Traumatic brain injury (TBI) is an environmental risk factor for developing Alzheimer disease. This may be due, in part, to changes associated with beta-amyloid (Abeta) plaque formation, which can occur within hours after injury, regardless of the patient's age. In addition to being precursors of toxic fibrils that deposit into plaques, soluble (nonfibrillar) Abeta peptides are posited to disrupt synaptic function and are associated with cognitive decline in Alzheimer disease. Changes in soluble Abeta levels and their relationship to Abeta plaque formation following TBI are unknown. To quantify brain tissue levels of soluble Abeta peptides and their precursor protein in relation to Abeta plaque formation after TBI in humans. Surgically resected temporal cortex tissue from patients with severe TBI was processed for biochemical assays of soluble Abeta peptides with COOH-termini ending in amino acid 40 (Abeta(40)) or 42 (Abeta(42)) and Abeta precursor protein to compare patients with cortical Abeta plaques and those without. Patients Nineteen subjects admitted to the University of Pittsburgh Medical Center for treatment of severe closed head injury.
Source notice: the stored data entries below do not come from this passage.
Lemma to_signed_mod n : i64 n = true -> to_signed (n mod 2 ^ 64) = n.
Proof.
  unfold i64, to_signed. intros H. bool_hyps. destruct (Z.lt_ge_cases n 0).
  - replace (n mod 2 ^ 64) with (n + 2 ^ 64) by (apply Z.mod_unique with (-1); lia).
    destruct (Z.ltb_spec (n + 2 ^ 64) (2 ^ 63)); lia.
  - rewrite Z.mod_small by lia. destruct (Z.ltb_spec n (2 ^ 63)); lia.
Qed.

Lemma read_tagged_int_payload n r :
  i64 n = true -> n <> 0 -> read_tagged_int (int_tag n) (int_payload n ++ r) = Ret (n, r).
Proof.
  intros Hn Hne. unfold read_tagged_int.
  assert (Htd : Z.max (int_tag n) ZERO_INT64_TAG - Z.min (int_tag n) ZERO_INT64_TAG = int_tag_diff n /\
    (int_tag n <? ZERO_INT64_TAG) = (n <? 0)).
  { unfold int_tag, ZERO_INT64_TAG. rewrite (proj2 (Z.eqb_neq n 0)) by done.
    destruct (Z.ltb_spec n 0); int_cases Hn; rewrite Htd; split; done. }
  destruct Htd as [-> ->]. fold (int_bytes n). unfold int_payload. rewrite (proj2 (Z.eqb_neq n 0)) by done.
  assert (Hl : int_bytes n = length (be_bytes (int_bytes n) (n mod 256 ^ Z.of_nat (int_bytes n))))
    by (by rewrite length_be_bytes).
  rewrite Hl at 1. rewrite read_exact_app. cbn [obind]. rewrite <- to_be_bytes_low by done.
  assert (Hrep : replicate (8 - int_bytes n) (if n <? 0 then 255 else 0) = take (8 - int_bytes n) (to_be_bytes n)).
  { pose proof (forallb_replicate _ _ (to_be_bytes_high n Hn)) as Hr. rewrite Hr at 1. f_equal.
    rewrite length_take. unfold to_be_bytes. rewrite length_be_bytes. lia. }
  rewrite Hrep, take_drop. unfold to_be_bytes.
  rewrite from_be_be_bytes by (apply Z.mod_pos_bound; lia). by rewrite to_signed_mod.
Qed.
(* ===== verification/Base32.v ===== *)
(** * Base32: Crockford base32 (src/crates/value/src/base32.rs)

    Bytes and characters are [Z]; shifts that a [u8] truncates are taken
    modulo 256.  Indexing out of bounds is [Panic]. *)

From S2P Require Import Prelude Ord Identifier Value.

Local Open Scope Z_scope.

(** ["0123456789abcdefghjkmnpqrstvwxyz"]. *)
Definition ALPHABET : list Z :=
  [48; 49; 50; 51; 52; 53; 54; 55; 56; 57;
   97; 98; 99; 100; 101; 102; 103; 104; 106; 107; 109; 110;
   112; 113; 114; 115; 116; 118; 119; 120; 121; 122].

(** The [while i < 32] loop filling the table. *)
Definition DECODE_TABLE : list Z :=
  fold_left (fun table i => <[Z.to_nat (default 0 (ALPHABET !! i)) := Z.of_nat i]> table)
    (seq 0 32) (replicate 256 255).

Definition encoded_len (len : nat) : nat :=
  let last_chunk :=
    match (len mod 5)%nat with
    | 0%nat => 0 | 1%nat => 2 | 2%nat => 4 | 3%nat => 5 | _ => 7
    end%nat in
  ((len / 5) * 8 + last_chunk)%nat.

(** [usize::div_ceil]. *)
Definition div_ceil (a b : nat) : nat := ((a + b - 1) / b)%nat.

Definition encoded_buffer_len (len : nat) : nat := (div_ceil len 5 * 8)%nat.

(** [<[T]>::chunks(k)], on fuel (a chunk is never empty). *)
Fixpoint chunks_fuel {A} (fuel : nat) (k : nat) (l : list A) : list (list A) :=
  match fuel, l with
  | S fuel, _ :: _ => take k l :: chunks_fuel fuel k (drop k l)
  | _, _ => []
  end.
Definition chunks {A} (k : nat) (l : list A) : list (list A) := chunks_fuel (length l) k l.

Definition alphabet {E} (index : Z) : outcome E Z := expect (ALPHABET !! Z.to_nat index).

(** The zero-extended block of a chunk. *)
Definition block_of (n : nat) (chunk : list Z) : list Z := take n chunk ++ replicate (n - length chunk) 0.

(** Eight groups of five bits. *)
Definition block_indexes (block : list Z) : list Z :=
  let b i := default 0 (block !! i) in
  [ Z.shiftr (Z.land (b 0%nat) 248) 3;
    Z.lor (Z.shiftl (Z.land (b 0%nat) 7) 2) (Z.shiftr (Z.land (b 1%nat) 192) 6);
    Z.shiftr (Z.land (b 1%nat) 62) 1;
    Z.lor (Z.shiftl (Z.land (b 1%nat) 1) 4) (Z.shiftr (Z.land (b 2%nat) 240) 4);
    Z.lor (Z.shiftl (Z.land (b 2%nat) 15) 1) (Z.shiftr (b 3%nat) 7);
    Z.shiftr (Z.land (b 3%nat) 124) 2;
    Z.lor (Z.shiftl (Z.land (b 3%nat) 3) 3) (Z.shiftr (Z.land (b 4%nat) 224) 5);
    Z.land (b 4%nat) 31 ].
(** Document ids round-trip: encoding an id never panics, the string has
    the length [encoded_len] computes, and decoding it gives the id back. *)
Theorem id_roundtrip (id : DeveloperDocumentId) :
  valid_id id ->
  exists s, encode (E := IdDecodeError) id = Ret s /\ length s = encoded_len id /\ decode s = Ret id.
Proof.
  intros Hv. destruct (encode_ok id Hv) as (t & buf & Henc & _ & _ & Heq & Hlt).
  eexists. split; [done|]. split; [|by apply decode_encode].
  rewrite length_map, length_indexes_of. unfold encoded_len. f_equal.
  destruct Hv as (_ & Hl & _). rewrite Heq, !length_app, Hl, Hlt. simpl length. lia.
Qed.

Lemma id_roundtrip_witness :
  exists s, encode (E := IdDecodeError) (MkId 10001 (replicate 16 255)) = Ret s /\
    length s = encoded_len (MkId 10001 (replicate 16 255)) /\ decode s = Ret (MkId 10001 (replicate 16 255)).
Proof.
  exact (id_roundtrip (MkId 10001 (replicate 16 255)) ltac:(apply (bool_decide_unpack _); vm_compute; exact I)).
Defined.

(** [decode] is one-to-one and total: on any byte string it returns a
    well-formed id whose encoding is that very string, or an error; it never
    panics. *)
Theorem id_decode_canonical (s : list Z) :
  bytes s ->
  match decode s with
  | Ret id => valid_id id /\ encode (E := IdDecodeError) id = Ret s
  | Err _ => True
  | Panic => False
  end.
Proof. apply decode_total. Qed.

Lemma id_decode_canonical_witness :
  let s := [122; 52; 51; 122; 112; 54; 99; 51; 101; 55; 53; 103; 107; 109; 122; 49;
            107; 102; 119; 106; 54; 109; 98; 98; 120; 53; 115; 119; 50; 56; 49; 104] in
  match decode s with
  | Ret id => valid_id id /\ encode (E := IdDecodeError) id = Ret s
  | Err _ => True
  | Panic => False
  end.
Proof. cbv zeta. apply id_decode_canonical. apply (bool_decide_unpack _). vm_compute. exact I. Defined.
Lemma char_starts_spec t i :
  i ∈ char_starts t <-> (1 <= i < length t)%nat /\ cont (default 0 (t !! i)) = false.
Proof.
  unfold char_starts. rewrite elem_of_bfilter, negb_true_iff, elem_of_seq. split; intros [? ?]; split; try done; lia.
Qed.

(** A character prefix of a character prefix is one of the token. *)
Lemma char_prefix_trans t p q : char_prefix t p -> char_prefix p q -> char_prefix t q.
Proof.
  intros (i & Hi & ->) (j & Hj & ->). apply char_starts_spec in Hi as [Hi Hci]. apply char_starts_spec in Hj as [Hj Hcj].
  rewrite length_take in Hj. exists j. split.
  - apply char_starts_spec. split; [lia|]. by rewrite lookup_take_lt in Hcj by lia.
  - rewrite take_take. f_equal. lia.
Qed.

Definition prefix_closed (set : list (list Z)) : Prop := forall p q, p ∈ set -> char_prefix p q -> q ∈ set.

Lemma elem_of_add_prefixes set t p :
  prefix_closed set -> p ∈ add_prefixes set t <-> p ∈ set \/ p = t \/ char_prefix t p.
Proof.
  intros Hc. unfold add_prefixes. destruct (existsb _ set) eqn:He.
  - apply existsb_elem in He as (z & Hz & Hb). apply bool_decide_eq_true_1 in Hb as ->.
    split; [by left|]. intros [?|[->|?]]; [done..|by eapply Hc].
  - rewrite elem_of_insert_prefixes, elem_of_app, list_elem_of_singleton. unfold char_prefix. naive_solver.
Qed.

Lemma add_prefixes_closed set t : prefix_closed set -> prefix_closed (add_prefixes set t).
Proof.
  intros Hc a b Ha Hab. apply (elem_of_add_prefixes set t a Hc) in Ha. apply (elem_of_add_prefixes set t b Hc).
  destruct Ha as [?|[->|?]]; [left; by eapply Hc|by right; right|right; right; by eapply char_prefix_trans].
Qed.

Lemma calculate_prefixes_spec tokens p :
  p ∈ calculate_prefixes tokens <-> exists t, t ∈ tokens /\ (p = t \/ char_prefix t p).
Proof.
  unfold calculate_prefixes.
  assert (Hgen : forall set, prefix_closed set ->
    p ∈ fold_left add_prefixes tokens set <-> p ∈ set \/ exists t, t ∈ tokens /\ (p = t \/ char_prefix t p)).
  { induction tokens as [|t tokens IH]; intros set Hc; cbn [fold_left].
    { split; [by left|]. intros [?|(t & Ht & _)]; [done|by apply elem_of_nil in Ht]. }
    rewrite IH, elem_of_add_prefixes by (try done; by apply add_prefixes_closed).
    setoid_rewrite elem_of_cons. naive_solver. }
  rewrite Hgen by (intros a b Ha; by apply elem_of_nil in Ha). rewrite elem_of_nil. naive_solver.
Qed.

(** Equal tuples of the same length have equal last components. *)
Lemma lexicographic_last vs ws v w :
  length vs = length ws -> lexicographic opt_cmp (vs ++ [Some v]) (ws ++ [Some w]) = Eq -> value_cmp v w = Eq.
Proof.
  revert ws. induction vs as [|x vs IH]; intros [|y ws] Hl; simpl in *; try lia.
  - by destruct (value_cmp v w).
  - destruct (opt_cmp x y); simpl; [|done..]. apply IH. lia.
Qed.
Lemma elem_of_named r n i : i ∈ named r n <-> get_enabled r n = Some i \/ get_pending r n = Some i.
Proof.
  unfold named, get_enabled, get_pending. cbn [filter_map].
  destruct (BTreeMap.get n (enabled_indexes r)), (BTreeMap.get n (pending_indexes r));
    rewrite ?elem_of_cons, ?elem_of_nil; naive_solver.
Qed.

Lemma indexes_named_ok {E} r n :
  registry_ok r -> contains_key n (indexes_by_table_set r) = true -> indexes_named (E := E) r n = Ret (named r n).
Proof.
  intros Hr Hn. unfold indexes_named. rewrite rebuild_name_ok by (by apply (reg_names r Hr)). cbn [obind].
  rewrite (reg_by_table r Hr) in Hn. rewrite <- surjective_pairing. unfold named, contains_key in *. cbn [filter_map].
  by destruct (BTreeMap.get n (enabled_indexes r)), (BTreeMap.get n (pending_indexes r)).
Qed.

(** [indexes_by_table] never panics and yields exactly the enabled and pending
    indexes of the table. *)
Lemma indexes_by_table_ret r t :
  registry_ok r ->
  exists l, (forall E, indexes_by_table (E := E) r t = Ret l) /\
    forall i, i ∈ l <-> (name i).1 = t /\ (get_enabled r (name i) = Some i \/ get_pending r (name i) = Some i).
Proof.
  intros Hr. unfold indexes_by_table.
  set (entries := take_while _ _).
  assert (Hent : forall e, e ∈ entries <-> e ∈ indexes_by_table_set r /\ e.1.1 = t).
  { intros e. apply elem_of_table_range; [apply Hr|]. intros [n []] He. apply (reg_names r Hr), contains_key_get.
    exists tt. by apply BTreeMap.elem_of_get; [apply Hr|]. }
  assert (Hkey : forall n, (n, tt) ∈ indexes_by_table_set r <-> contains_key n (indexes_by_table_set r) = true).
  { intros n. rewrite contains_key_get. rewrite <- BTreeMap.elem_of_get by apply Hr. split; [eauto|by intros [[] ?]]. }
  eexists. split.
  { intros E. rewrite (mapM_ret (fun E e => indexes_named (E := E) r e.1) (fun e => named r e.1)); [reflexivity|].
    intros [n []] [He _]%Hent E'. apply indexes_named_ok; [done|]. by apply Hkey. }
  intros i. rewrite list_elem_of_In, in_concat. setoid_rewrite in_map_iff. setoid_rewrite <- list_elem_of_In. split.
  - intros (g & ([n []] & <- & [He Ht]%Hent) & Hi). simpl in *. apply elem_of_named in Hi.
    assert (name i = n) as ->; [|done]. destruct Hi as [Hi|Hi]; [by apply (reg_enabled r Hr)|by apply (reg_pending r Hr)].
  - intros [Ht Hi]. exists (named r (name i)). split; [|by apply elem_of_named].
    exists (name i, tt). split; [done|]. apply Hent. split; [|done]. apply Hkey.
    rewrite (reg_by_table r Hr). apply orb_true_iff. rewrite !contains_key_get. destruct Hi; eauto.
Qed.

(** An enabled and a pending index of the same name come one after the other, and
    no later index has their name. *)
Lemma indexes_by_table_pair r n i j :
  registry_ok r -> get_enabled r n = Some i -> get_pending r n = Some j ->
  exists l1 l2, (forall E, indexes_by_table (E := E) r n.1 = Ret (l1 ++ i :: j :: l2)) /\ forall x, x ∈ l2 -> name x <> n.
Proof.
  intros Hr Hi Hj. unfold indexes_by_table. set (set0 := BTreeMap.range_from _ _). set (entries := take_while _ set0).
  assert (Hent : forall e, e ∈ entries <-> e ∈ indexes_by_table_set r /\ e.1.1 = n.1).
  { intros e. apply elem_of_table_range; [apply Hr|]. intros [n' []] He. apply (reg_names r Hr), contains_key_get.
    exists tt. by apply BTreeMap.elem_of_get; [apply Hr|]. }
  assert (Hkey : forall n, (n, tt) ∈ indexes_by_table_set r <-> contains_key n (indexes_by_table_set r) = true).
  { intros n'. rewrite contains_key_get. rewrite <- BTreeMap.elem_of_get by apply Hr. split; [eauto|by intros [[] ?]]. }
  assert (Hw : BTreeMap.wf entries).
  { destruct (take_while_prefix (fun e => bool_decide (e.1.1 = n.1)) set0) as [rest Hrest].
    apply (BTreeMap.wf_app_inv entries rest). unfold entries. rewrite <- Hrest. apply BTreeMap.wf_bfilter, Hr. }
  assert (Hn : (n, tt) ∈ entries).
  { apply Hent. split; [|done]. apply Hkey. rewrite (reg_by_table r Hr). apply orb_true_iff. left. apply contains_key_get. by exists i. }
  assert (Hm : forall E, mapM (fun e => indexes_named (E := E) r e.1) entries = Ret (map (fun e => named r e.1) entries)).
  { apply (mapM_ret (fun E e => indexes_named (E := E) r e.1)). intros [n' []] [He _]%Hent E'. apply indexes_named_ok; [done|]. by apply Hkey. }
  apply list_elem_of_split in Hn as (e1 & e2 & He). rewrite He in Hm, Hw.
  exists (concat (map (fun e => named r e.1) e1)), (concat (map (fun e => named r e.1) e2)). split.
  - intros E. rewrite He, Hm. cbn [obind]. rewrite map_app, concat_app. cbn [map concat fst].
    replace (named r n) with [i; j] by (unfold named, get_enabled, get_pending in *; cbn [filter_map]; by rewrite Hi, Hj). done.
  - intros x (g & Hg & Hx)%list_elem_of_In%in_concat Hxn. apply in_map_iff in Hg as ([n' []] & <- & He2%list_elem_of_In).
    apply BTreeMap.wf_app_inv in Hw as [_ [Hlt _]]. specialize (Hlt _ He2). cbn [fst] in *.
    apply list_elem_of_In, elem_of_named in Hx. assert (name x = n').
    { destruct Hx as [Hx|Hx]; [by apply (reg_enabled r Hr)|by apply (reg_pending r Hr)]. }
    subst. by apply olt_irrefl in Hlt.
Qed.

Section update_spec.
Context (from_document : PackedDocument -> option Index).

(** What the [_index] table guarantees: a stored index document is the
    registered one, and names are built from checked identifiers. *)
Definition stored (r : IndexRegistry) (d : PackedDocument) : Prop :=
  tablet d = index_table r -> forall i, from_document d = Some i -> registered r i.
Definition well_named (d : PackedDocument) : Prop :=
  forall i, from_document d = Some i -> is_valid_identifier (name i).2 = true.

Lemma ok_or_Ret {E A} (o : option A) (e : E) a : ok_or o e = Ret a <-> o = Some a.
Proof. destruct o; simpl; split; congruence. Qed.

Lemma verify_old_parses r d u :
  verify_old from_document r d = Ret u -> tablet d = index_table r -> exists i, from_document d = Some i.
Proof.
  unfold verify_old. intros Hv Ht. rewrite bool_decide_true in Hv by done.
  destruct (from_document d) as [i|]; [eauto|done].
Qed.

Lemma verify_new_parses r d u :
  verify_new from_document r d = Ret u -> tablet d = index_table r -> exists i, from_document d = Some i.
Proof.
  unfold verify_new. intros Hv Ht. apply bind_ensure_Ret in Hv as [_ Hv]. rewrite bool_decide_true in Hv by done.
  destruct (from_document d) as [i|]; [eauto|done].
Qed.

Lemma verify_update_safe r old new : safe (verify_update from_document r old new).
Proof.
  unfold verify_update, verify_both, verify_old, verify_new, verify_index_state. prove_safe.
Qed.

(** The index that an [_index] document describes; nothing for the documents
    of other tables. *)
Definition index_of (r : IndexRegistry) (d : option PackedDocument) : option Index :=
  match d with
  | Some d => if bool_decide (tablet d = index_table r) then from_document d else None
  | None => None
  end.
Definition occupies_opt (i : option Index) (b : bool) (n : TabletIndexName) : bool :=
  match i with Some i => occupies i b n | None => false end.

(** The deletion half of an accepted update. *)
Lemma apply_deletion_ok r old u :
  registry_ok r -> (forall d, old = Some d -> stored r d) ->
  match old with Some o => verify_old from_document r o | None => Ret tt end = Ret u ->
  exists r1 m, match old with
    | Some old_document =>
        if bool_decide (tablet old_document = index_table r) then
          let? index := expect (from_document old_document) in
          let? self := remove r index in Ret (self, true)
        else Ret (r, false)
    | None => Ret (r, false)
    end = Ret (r1, m) :> outcome registry_error _ /\ registry_ok r1 /\ index_table r1 = index_table r /\
    forall b n, slot r1 b n = if occupies_opt (index_of r old) b n then None else slot r b n.
Proof.
  intros Hr Hold Hvo. destruct old as [o|]; [|by exists r, false]. cbn [index_of].
  destruct (decide (tablet o = index_table r)) as [Ht|Ht].
  - rewrite bool_decide_true by done. destruct (verify_old_parses r o _ Hvo Ht) as [i Hi]. rewrite Hi. cbn [expect obind].
    destruct (remove_ok (E := registry_error) r i Hr) as (r1 & Hrem & ? & ?); [by eapply (Hold o)|].
    rewrite Hrem. cbn [obind]. exists r1, true. split_and!; [done..|]. intros b n. by eapply slot_remove.
  - rewrite bool_decide_false by done. by exists r, false.
Qed.

Lemma update_ok r old new :
  registry_ok r ->
  (forall d, old = Some d -> stored r d) -> (forall d, new = Some d -> well_named d) ->
  match verify_update from_document r old new with
  | Ret _ =>
      exists r', update from_document r old new = Ret r' /\ registry_ok r' /\ index_table r' = index_table r /\
        forall b n, slot r' b n = if occupies_opt (index_of r new) b n then index_of r new
                                  else if occupies_opt (index_of r old) b n then None else slot r b n
  | Err e => update from_document r old new = Err e
  | Panic => False
  end.
Proof.
  intros Hr Hold Hnew. unfold update.
  destruct (verify_update from_document r old new) as [u| |] eqn:Hv; cbn [obind]; [|done|].
  2:{ by apply verify_update_safe in Hv. }
  unfold verify_update in Hv. unfold apply_verified_update.
  destruct (match old, new with Some o, Some n => verify_both from_document r o n | _, _ => Ret tt end); try done.
  cbn [obind] in Hv.
  destruct (match old with Some o => verify_old from_document r o | None => Ret tt end) eqn:Hvo; try done.
  cbn [obind] in Hv.
  destruct (apply_deletion_ok r old _ Hr Hold Hvo) as (r1 & m & -> & Hr1 & Ht1 & Hs1). cbn [obind].
  destruct new as [d|]; [|by exists r1]. cbn [index_of]. destruct (decide (tablet d = index_table r)) as [Ht|Ht].
  - rewrite !bool_decide_true by congruence. destruct (verify_new_parses r d _ Hv Ht) as [i Hi]. rewrite Hi. cbn [expect obind].
    eexists. split; [done|]. split; [apply insert_ok; [done|by apply (Hnew d)]|].
    split; [unfold insert; by destruct (is_enabled (config i))|]. intros b n. rewrite slot_insert by done. cbn [occupies_opt].
    by rewrite Hs1.
  - rewrite !bool_decide_false by congruence. by exists r1.
Qed.
End update_spec.

Section keys_spec.
Context (sha256 : list Z -> list Z) (search_tokenizer : list Z -> list (list Z)).

Lemma from_search_value_ret v :
  good_opt v -> exists b, forall E, from_search_value sha256 (E := E) v = Ret b.
Proof.
  intros Hv. unfold from_search_value, sort_key. destruct v as [v|]; [|by eexists].
  destruct Hv as [Hv _]. eexists. intros E. by rewrite write_sort_key_enc.
Qed.

(** The filter values of a document's search key. *)
Lemma filter_values_ok d ff :
  good_doc d ->
  exists m, (forall E, foldM (E := E) (fun m field =>
                 let? bytes := from_search_value sha256 (open_path (value d) field) in
                 Ret (BTreeMap.insert field bytes m)) [] ff = Ret m) /\
    forall path fv, path ∈ ff ->
      BTreeMap.get path m = Some fv <-> from_search_value sha256 (E := False) (open_path (value d) path) = Ret fv.
Proof.
  intros Hd. induction ff as [|f ff (m & Hm & Hget)] using rev_ind.
  { exists []. split; [done|]. by intros path fv ?%elem_of_nil. }
  destruct (from_search_value_ret (open_path (value d) f)) as (v & Hv); [apply open_path_good, Hd|].
  assert (Hwf : BTreeMap.wf m).
  { destruct (foldM_inv (E := False) BTreeMap.wf (fun m field =>
      let? bytes := from_search_value sha256 (open_path (value d) field) in
      Ret (BTreeMap.insert field bytes m)) ff []) as (m' & Hm' & Hw); [done| |].
    - intros s x _ Hs. destruct (from_search_value_ret (open_path (value d) x)) as (b & Hb); [apply open_path_good, Hd|].
      rewrite Hb. eexists. split; [done|]. by apply BTreeMap.wf_insert.
    - rewrite Hm in Hm'. by injection Hm' as ->. }
  exists (BTreeMap.insert f v m). split; [intros E; rewrite foldM_app, Hm; cbn [obind foldM]; by rewrite Hv|].
  intros path fv Hin. rewrite BTreeMap.get_insert_if by done. destruct (decide (path = f)) as [->|Hne].
  - rewrite Hv. split; intros [= <-]; done.
  - apply Hget. apply elem_of_app in Hin as [?|Hin]; [done|]. by apply list_elem_of_singleton in Hin.
Qed.

Lemma index_key_value_ret d c :
  good_doc d -> exists kv, forall E, index_key_value sha256 search_tokenizer (E := E) d c = Ret kv.
Proof.
  intros Hd. destruct c as [fields s|sf ff s|dims vf ff s]; cbn [index_key_value].
  - eexists. intros E. rewrite index_key_enc by done. reflexivity.
  - destruct (filter_values_ok d ff Hd) as (m & Hm & _). eexists. intros E. rewrite Hm. reflexivity.
  - by eexists.
Qed.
Patients with severe TBI and cortical plaques had higher levels of soluble Abeta(1-42) but not Abeta(1-40); half of them were apolipoprotein E (APOE) epsilon4 allele carriers. The lowest Abeta levels were in 1 patient without plaques who was the only subject with an APOE epsilon2 allele. beta-Amyloid precursor protein levels were comparable in the 2 TBI groups. Selective increases in soluble Abeta(1-42) after TBI may predispose individuals with a brain injury to Alzheimer disease pathology. This may be influenced by the APOE genotype, and it may confer increased risk for developing Alzheimer disease later in life.